The first level starts by defining a group of test, with the keyword test.describe(...). It gives the group a name to help organizing the tests and gives the main goal of the group, here it's "Page 1 test suite", so we know we'll test the Page 1.
Then, the second level describe a single test with the keyword test(...). It gives the information of what the test will do, here we "Verify if the title contains 'Mon titre'", which is pretty clear.
Finally, there is the keyword assert(...) that describes a verification that must be right to describe the test as a success, you can see it as the definition of a requirement. When you use assert(...), you say "This condition must pass to keep going". In the assert, we locate a block in our page, here it's a heading 1, with the id title. Then, we say that we want only the textContent, basically what's inside the heading. And finally, we say that this text content should contain the string "Mon titre".

This test is quite simple, we just verify the content of a title, and it's kind of too much to group it in a test.describe(...), but it's a good example of what we can do.

Concrete works

The tests I write at Nutraveris are focused on forms that creates entities. The testing process is always the same:

Fill the form > Submit the form > Verify the data saved are the same ones I wrote in the form earlier

So it's quite repetitive, and I don't like doing the same thing over and over again. So, my work quickly went from writing tests, to writing a whole tests architecture. The goal is to write the tests faster, and build reusable tests instead of repeat the code at multiple locations.

As my focus is on the controls of a form, I decided to orientate the architecture on what I called the "form controls", which are the input you fill when you fill a form. I created one component for each of the different types of form controls you can imagine:

  • simple text inputs
  • date inputs
  • selects
  • checkboxes
  • toggles
  • sliders
  • ...

Each of these components define how you fill it, how you verify the value filled, and how you reset it. So now, instead of writing the same thing over and over again, you simply have to say "this form contains X and Y form controls and you should enter the values A and B in the form controls", and the system will know exactly how to fill them, verify them, etc. based on the components built before.

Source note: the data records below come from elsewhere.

Lemma conversion_failure_is_logged_twice_witness :
  @extract_text broken_pdf_ocr "cv/resume.pdf" sample_world
  = (Raise (Exception RuntimeError "cannot open broken document"),
     mkWorld (w_fs sample_world) (w_readonly sample_world)
       (w_log sample_world
        ++ [ (ERROR, "Error converting PDF to images: " +:+ "cannot open broken document");
             (ERROR, "Error extracting text: " +:+ "cannot open broken document") ])
       (w_stdout sample_world)).
Proof.
  apply (@conversion_failure_is_logged_twice broken_pdf_ocr "cv/resume.pdf" sample_world
           (Exception RuntimeError "cannot open broken document")).
  - eexists. reflexivity.
  - exists "cv/resume", "p"%char, "d"%char, "f"%char. auto.
  - reflexivity.
Defined.


Lemma pdf_without_pages_gives_empty_text_witness :
  @extract_text empty_pdf_ocr "cv/resume.pdf" sample_world = (Return "", sample_world).
Proof.
  apply (@pdf_without_pages_gives_empty_text empty_pdf_ocr "cv/resume.pdf" sample_world).
  - eexists. reflexivity.
  - exists "cv/resume", "p"%char, "d"%char, "f"%char. auto.
  - reflexivity.
Defined.

Lemma save_extracted_text_failure_is_logged_and_raised_witness :
  exists e,
    save_extracted_text "Jane Doe" "cv/resume.pdf" locked_world
    = (Raise e, logged ERROR ("Error saving text: " +:+ exn_str e) locked_world).
Proof.
  apply (save_extracted_text_failure_is_logged_and_raised
           "Jane Doe" "cv/resume.pdf" locked_world).
  left. apply (bool_decide_unpack _). vm_compute. exact I.
Defined.

Lemma save_never_overwrites_the_original_witness :
  "cv/extracted_a.txt" <> "cv/a.txt"
  /\ w_fs (snd (save_extracted_text "Jane Doe" "cv/a.txt" sample_world)) !! "cv/a.txt"
     = w_fs sample_world !! "cv/a.txt".
Proof.
  apply (save_never_overwrites_the_original "Jane Doe" "cv/a.txt" "cv/extracted_a.txt"
           sample_world (snd (save_extracted_text "Jane Doe" "cv/a.txt" sample_world))).
  vm_compute. reflexivity.
Defined.


Lemma info_extractor_main_without_input_does_nothing_witness :
  @info_extractor_main (canned_ollama jane_doe_reply) python_json sample_world
  = (Return tt, sample_world).
Proof.
  apply (@info_extractor_main_without_input_does_nothing
           (canned_ollama jane_doe_reply) python_json sample_world).
  vm_compute. reflexivity.
Defined.

Lemma info_extractor_main_saves_what_it_prints_witness :
  let shown :=
    @json_dumps_indent2 python_json
      (PyDict (@record_for (canned_ollama jane_doe_reply) python_json downloads_world
                 "C:/Users/harsh/Downloads/extracted_Aryan-Rajpurkar_resume.txt")) in
  (exists w',
     @info_extractor_main (canned_ollama jane_doe_reply) python_json downloads_world
     = (Return tt, w')
     /\ w_fs w' = <["extracted_resume_info.json" := TextFile shown]> (w_fs downloads_world)
     /\ shown ∈ w_stdout w'
     /\ last (w_stdout w') = Some "Results saved to extracted_resume_info.json")
  \/ (exists e w',
        @info_extractor_main (canned_ollama jane_doe_reply) python_json downloads_world
        = (Raise e, w')
        /\ w_fs w' = w_fs downloads_world
        /\ shown ∈ w_stdout w'
        /\ ("extracted_resume_info.json" ∈ w_readonly downloads_world
            \/ w_fs downloads_world !! "extracted_resume_info.json" = Some Directory)).
Proof.
  apply (@info_extractor_main_saves_what_it_prints
           (canned_ollama jane_doe_reply) python_json downloads_world).
  eexists. vm_compute. reflexivity.
Defined.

The system works on an OOP paradigm: it starts with an abstract class BaseFormControl, that defines the basic parameters that should be given, basic utilities functions, and the abstract functions fill(), assert(), reset(), empty().

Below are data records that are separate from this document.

Lemma encode_std_not_pad bs : Forall not_pad (encode std_alphabet false bs).
Proof.
  induction bs as [|a|a b|a b c l IH] using list_ind3; cbn [encode].
  - constructor.
  - destruct (sextets1 a) as [s1 s2].
    repeat constructor; apply std_char_not_pad.
  - destruct (sextets2 a b) as [[s1 s2] s3].
    repeat constructor; apply std_char_not_pad.
  - destruct (sextets3 a b c) as [[[s1 s2] s3] s4].
    repeat (constructor; [apply std_char_not_pad|]). exact IH.
Qed.

Lemma encode_padded_split alpha bs :
  exists pad,
    encode alpha true bs = encode alpha false bs ++ pad
    /\ (pad = [] \/ pad = [pad_char] \/ pad = [pad_char; pad_char]).
Proof.
  induction bs as [|a|a b|a b c l IH] using list_ind3; cbn [encode].
  - exists []. auto.
  - destruct (sextets1 a) as [s1 s2]. exists [pad_char; pad_char]. auto.
  - destruct (sextets2 a b) as [[s1 s2] s3]. exists [pad_char]. auto.
  - destruct (sextets3 a b c) as [[[s1 s2] s3] s4].
    destruct IH as (pad & -> & Hpad). exists pad. auto.
Qed.

Lemma strip_padding_app u pad :
  Forall not_pad u ->
  pad = [] \/ pad = [pad_char] \/ pad = [pad_char; pad_char] ->
  strip_padding (u ++ pad) = u.
Proof.
  intros Hu Hpad. unfold strip_padding.
  assert (Hrev : Forall not_pad (rev u)) by now apply Forall_rev.
  destruct Hpad as [-> | [-> | ->]]; rewrite ?app_nil_r, ?rev_app_distr; cbn [rev app].
  - destruct (rev u) as [|p1 [|p2 r]] eqn:E.
    + apply (f_equal (@rev _)) in E. rewrite rev_involutive in E. now subst.
    + inversion_clear Hrev as [|? ? Hp1 _].
      apply Ascii.eqb_neq in Hp1. now rewrite Hp1.
    + inversion_clear Hrev as [|? ? Hp1 _].
      apply Ascii.eqb_neq in Hp1. now rewrite Hp1.
  - destruct (rev u) as [|p2 r] eqn:E.
    + apply (f_equal (@rev _)) in E. rewrite rev_involutive in E. now subst.
    + inversion_clear Hrev as [|? ? Hp2 _].
      apply Ascii.eqb_neq in Hp2. rewrite Hp2.
      change (rev r ++ [p2]) with (rev (p2 :: r)).
      rewrite <- E. apply rev_involutive.
  - apply rev_involutive.
Qed.

Lemma base64_roundtrip bs : from_base64 (toString_base64 bs) = Some bs.
Proof.
  unfold from_base64, toString_base64, decode.
  destruct (encode_padded_split std_alphabet bs) as (pad & -> & Hpad).
  rewrite strip_padding_app by (auto using encode_std_not_pad).
  apply decode_unpadded_encode, sextet_std_roundtrip.
Qed.

End Base64Facts.

(** ** UTF-8 round trip *)

Module Utf8Facts.
Import Utf8.

(** Induction that may step over one or two elements. *)
Lemma list_ind_pairs (A : Type) (P : list A -> Prop) :
  P [] ->
  (forall a l, P l -> (forall b l', l = b :: l' -> P l') -> P (a :: l)) ->
  forall l, P l.
Proof.
  intros H0 Hstep l.
  enough (H : P l /\ (forall b l', l = b :: l' -> P l')) by apply H.
  induction l as [|a l [IH1 IH2]].
  - split; [exact H0 | discriminate].
  - split.
    + apply Hstep; assumption.
    + intros b l' [= <- <-]. exact IH1.
Qed.

Lemma decode_bmp c bs :
  is_high_surrogate c = false -> is_low_surrogate c = false ->
  decode (encode_bmp c ++ bs) = option_map (cons c) (decode bs).
Proof.
  destruct c as [[h0 h1 h2 h3 h4 h5 h6 h7] [l0 l1 l2 l3 l4 l5 l6 l7]].
  destruct h0, h1, h2, h3, h4, h5, h6, h7, l7; intros Hh Hl;
    try discriminate Hh; try discriminate Hl; try reflexivity;
    destruct l3, l4, l5, l6; reflexivity.
Qed.

Lemma decode_pair c d bs :
  is_high_surrogate c = true -> is_low_surrogate d = true ->
  decode (encode_pair c d ++ bs) = option_map (fun r => c :: d :: r) (decode bs).
Proof.
  destruct c as [[w2 w3 c2 c3 c4 c5 c6 c7] [x0 x1 x2 x3 x4 x5 w0 w1]].
  destruct d as [[y8 y9 d2 d3 d4 d5 d6 d7] [y0 y1 y2 y3 y4 y5 y6 y7]].
  destruct c2, c3, c4, c5, c6, c7; intros Hc; try discriminate Hc.
  destruct d2, d3, d4, d5, d6, d7; intros Hd; try discriminate Hd.
  destruct w3, w2, w1, w0; reflexivity.
Qed.

Theorem decode_encode s :
  isWellFormed s = true -> decode (encode s) = Some s.
Proof.
  induction s as [|c rest IH1 IH2] using list_ind_pairs; [reflexivity|].
  cbn [isWellFormed encode].
  destruct (is_high_surrogate c) eqn:Hh.
  - destruct rest as [|d rest']; [discriminate|].
    destruct (is_low_surrogate d) eqn:Hl; [|discriminate].
    cbn [andb]. intros Hwf.
    rewrite decode_pair, (IH2 d rest') by auto. reflexivity.
  - destruct (is_low_surrogate c) eqn:Hl; [discriminate|].
    cbn [negb andb]. intros Hwf.
    rewrite decode_bmp, IH1 by auto. reflexivity.
Qed.

Lemma encode_ascii (bs : list ascii) :
  Forall (fun a => match a with Ascii _ _ _ _ _ _ _ b7 => b7 = false end) bs ->
  encode (map of_ascii bs) = bs.
Proof.
  induction 1 as [|a bs Ha _ IH]; [reflexivity|].
  destruct a as [b0 b1 b2 b3 b4 b5 b6 b7]. subst b7.
  cbn [map]. change (encode (of_ascii (Ascii b0 b1 b2 b3 b4 b5 b6 false) :: map of_ascii bs))
    with (Ascii b0 b1 b2 b3 b4 b5 b6 false :: encode (map of_ascii bs)).
  now rewrite IH.
Qed.
End Utf8Facts.

(** ** JSON string literals *)

Module JsonFacts.
Import Json Utf8Facts.

Lemma char16_eqb_eq c d : char16_eqb c d = true -> c = d.
Proof.
  destruct c as [h l], d as [h' l']. cbn.
  intros H. apply andb_true_iff in H. destruct H as [H1 H2].
  apply Ascii.eqb_eq in H1, H2. now subst.
Qed.

Lemma char16_eqb_refl c : char16_eqb c c = true.
Proof. destruct c as [h l]. cbn. now rewrite !Ascii.eqb_refl. Qed.

Lemma jsstring_eqb_refl s : jsstring_eqb s s = true.
Proof.
  unfold jsstring_eqb. rewrite Nat.eqb_refl. cbn [andb].
  induction s as [|c s IH]; [reflexivity|].
  cbn. now rewrite char16_eqb_refl, IH.
Qed.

This class is extended to lay the foundations for more complex components: there is a class InputFormControl, that defines the basics of a simple input, that is also extended to define a number-only input, then a multi-input (that accepts multiple answers), then an autocomplete input (that suggests a solution), etc...

This kind of hierarchy allows to share common logic without copy-pasting it, and making it hard to maintain on the long run.